Information dissemination and networking are key aspects of today’s knowledge society – both of which have always been important aims of Non-Wood News. In 2005 we carried out an auto-evaluation exercise in order to improve our service and to give you an opportunity to make suggestions and comments. Over 600 readers completed our questionnaire (see pp. 69–70 for full results) and we were delighted that so many of you took the time to share your ideas. Thank you for such an excellent response.

This issue has started to reflect some of your suggestions and to address your comments – the most important of which regarded frequency: a vast majority wanted Non-Wood News to be issued at least twice a year (with many keen to see it as a quarterly newsletter). Accordingly, we will now be bringing you two issues yearly, which we ultimately hope will lead to a shorter and more streamlined product.

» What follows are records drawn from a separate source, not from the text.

(** [HTMLEscape] leaves none of the bytes it is there to remove. *)
Lemma HTMLEscape_html_free (n : nat) :
  forall s : string, String.length s <= n -> html_free (Json.HTMLEscape s) = true.
Proof.
  induction n as [|n IH]; intros s Hn.
  - destruct s; [reflexivity | simpl in Hn; lia].
  - destruct s as [|c rest]; [reflexivity |]. simpl in Hn.
    cbn [Json.HTMLEscape].
    destruct ((code c =? 60) || (code c =? 62) || (code c =? 38))%N eqn:Hc.
    + rewrite html_free_app, (u00_html_free c Hc). apply IH. lia.
    + assert (Hplain : html_free (String c (Json.HTMLEscape rest)) = true).
      { cbn [html_free]. rewrite Hc. apply IH. lia. }
      destruct rest as [|c1 [|c2 rest2]]; try exact Hplain.
      destruct ((code c =? 226)%N && (code c1 =? 128)%N
                && ((code c2 =? 168)%N || (code c2 =? 169)%N)) eqn:Hsep;
        [| exact Hplain].
      apply andb_true_iff in Hsep as [_ Hc2].
      rewrite html_free_app, (escape_2028_html_free c2 Hc2).
      apply IH. simpl in *. lia.
Qed.

(** No body this program sends contains the bytes [<], [>] or [&],
    whatever the message, the provider names or the outcomes are: not the
    body of an error response, and not the body of any response [Handler]
    returns. *)
Theorem bodies_are_html_free :
  (forall err message, html_free (Body (handleError err message)) = true)
  /\ (forall config request world schedule response err,
        Handler config request world schedule = Returns (response, err) ->
        html_free (Body response) = true).
Proof.
  assert (Herror : forall err message,
             html_free (Body (handleError err message)) = true).
  { intros err message. unfold handleError, Marshal_entry. cbn [Body].
    now apply (HTMLEscape_html_free _ _ (le_n _)). }
  split; [exact Herror |].
  intros config request world schedule response err Hh.
  destruct (Service.Handler_cases config request world schedule)
    as [[_ Hp] | [(er & Hu & Hr) | (a & filter & _ & Hr)]];
    rewrite Hh in *; try discriminate.
  - injection Hr as Hresponse _. subst response.
    destruct (Requests.unmarshalRequest_error_shape _ _ _ Hu)
      as (_ & message & _ & ->).
    apply Herror.
  - destruct (checkProviders a _ world schedule) as [r| |]; try discriminate.
    assert (Hbody : Body response = Json.HTMLEscape (fst (Marshal_response r)))
      by exact (f_equal (fun o => match o with
                                  | Returns (x, _) => Body x
                                  | _ => EmptyString
                                  end) Hr).
    rewrite Hbody. now apply (HTMLEscape_html_free _ _ (le_n _)).
Qed.

Lemma bodies_are_html_free_witness :
  Handler {| Providers := [provider1] |}
    {| RequestBody := "<" |} refusing [] 
  = Returns (handleError None "invalid json payload", None)
  /\ html_free (Body (handleError None "invalid json payload")) = true.
Proof.
  assert (H : Handler {| Providers := [provider1] |}
                {| RequestBody := "<" |} refusing []
              = Returns (handleError None "invalid json payload", None))
    by (vm_compute; reflexivity).
  split; [exact H |].
  exact (proj2 bodies_are_html_free _ _ _ _ _ _ H).
Defined.

(** *** Plain texts survive encoding and decoding *)

Lemma append_cons (c : ascii) (a b : string) :
  String c a +:+ b = String c (a +:+ b).
Proof. reflexivity. Qed.

Lemma append_nil_l (s : string) : EmptyString +:+ s = s.
Proof. reflexivity. Qed.

Lemma append_assoc (a b c : string) : (a +:+ b) +:+ c = a +:+ (b +:+ c).
Proof.
  induction a as [|x a IH]; [reflexivity |].
  now rewrite !append_cons, IH.
Qed.

Lemma quoted_append (s rest : string) :
  quoted s +:+ rest = String dq (s +:+ String dq rest).
Proof.
  unfold quoted. now rewrite append_cons, append_assoc, append_cons, append_nil_l.
Qed.

Lemma string_body_plain (s rest : string) :
  plain s = true ->
  Json.string_body 0 (s +:+ String dq rest) = Json.Scanned s rest.
Proof.
  induction s as [|c s IH].
  - intros _. rewrite append_nil_l. cbn [Json.string_body].
    now rewrite N.eqb_refl.
  - cbn [plain]. intros H. apply andb_true_iff in H as [Hc Hs].
    rewrite append_cons. cbn [Json.string_body]. rewrite (IH Hs).
    unfold plain_byte, between in Hc.
    apply andb_true_iff in Hc as [Hrange Hne].
    apply andb_true_iff in Hrange as [Hge Hle].
    apply negb_true_iff in Hne.
    apply orb_false_iff in Hne as [Hne _].
    apply orb_false_iff in Hne as [Hne _].
    apply orb_false_iff in Hne as [Hne _].
    apply orb_false_iff in Hne as [H34 H92].
    apply N.leb_le in Hge, Hle.
    change (code dq) with 34%N. change (code backslash) with 92%N.
    rewrite H34, H92.
    replace (code c <? 32)%N with false by (symmetry; apply N.ltb_ge; lia).
    replace (code c <? 128)%N with true by (symmetry; apply N.ltb_lt; lia).
    reflexivity.
Qed.

(** The text [{"key":"val"}], as [Marshal_entry] writes it for plain
    strings, and what the parser makes of it. *)
Lemma Marshal_entry_plain (key val : string) :
  plain key = true -> plain val = true ->
  fst (Marshal_entry key val)
  = String "{" (String dq (key +:+ String dq (String ":"
      (String dq (val +:+ String dq (String "}" EmptyString)))))).
Proof.
  intros Hkey Hval. unfold Marshal_entry, Json.encode_string. cbn [fst].
  rewrite (Requests.escape_body_plain _ Hkey), (Requests.escape_body_plain _ Hval).
  now rewrite append_cons, append_nil_l, quoted_append, append_cons,
    append_nil_l, quoted_append.
Qed.

Lemma skip_space_nonspace (c : ascii) (rest : string) :
  Json.is_space c = false -> Json.skip_space (String c rest) = String c rest.
Proof. intros H. cbn [Json.skip_space]. now rewrite H. Qed.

In conclusion, while many of us are not part of forest-dependent communities, we are definitely part of a wider global NWFP community. Our aim with Non-Wood News is to continue to disseminate knowledge on NWFP activities from all societal levels around the world in order to raise the profile of NWFPs and emphasize their importance – economically, ecologically and socially.

 

NON-WOOD NEWS

Non-Wood News is compiled by Tina Etherington, Forest Products Service of the FAO Forest Products and Economics Division. Editorial support for this issue was provided by Sven Walter; design, graphics and desktop publishing were coordinated by Tina Etherington.
Non-Wood News is open to contributions by readers. Contributions may be edited to fit the appropriate size and focus of the bulletin.
If you have any material that could be included in the next issue of Non-Wood News for the benefit of other readers, kindly send it, before 15 December 2005, to:

NON-WOOD NEWS - FOPW
FAO, Viale delle Terme di Caracalla
00100 Rome, Italy
E-mail: non-wood-news@fao.org
www.fao.org/forestry/nwfp/nonwood.htm
FAO home page: www.fao.org


Articles express the views of their authors, not necessarily those of FAO. The designations employed and the presentation of material in this publication do not imply the expression of any opinion whatsoever on the part of the Food and Agriculture Organization of the United Nations (FAO) concerning the legal status of any country, territory, city or area or of its authorities, or concerning the delimitation of its frontiers or boundaries.

 

 

Non-wood forest products (NWFP) are goods of biological origin other than wood, derived from forests, other wooded land and trees outside forests. Non-timber forest products (NTFP), another term frequently used to cover this vast array of animal and plant products, also includes small wood and fuelwood. However, these two terms are used synonymously throughout this bulletin. Other terms, such as “minor”, “secondary” or “speciality” forest products, are sometimes used to keep original names and/or titles.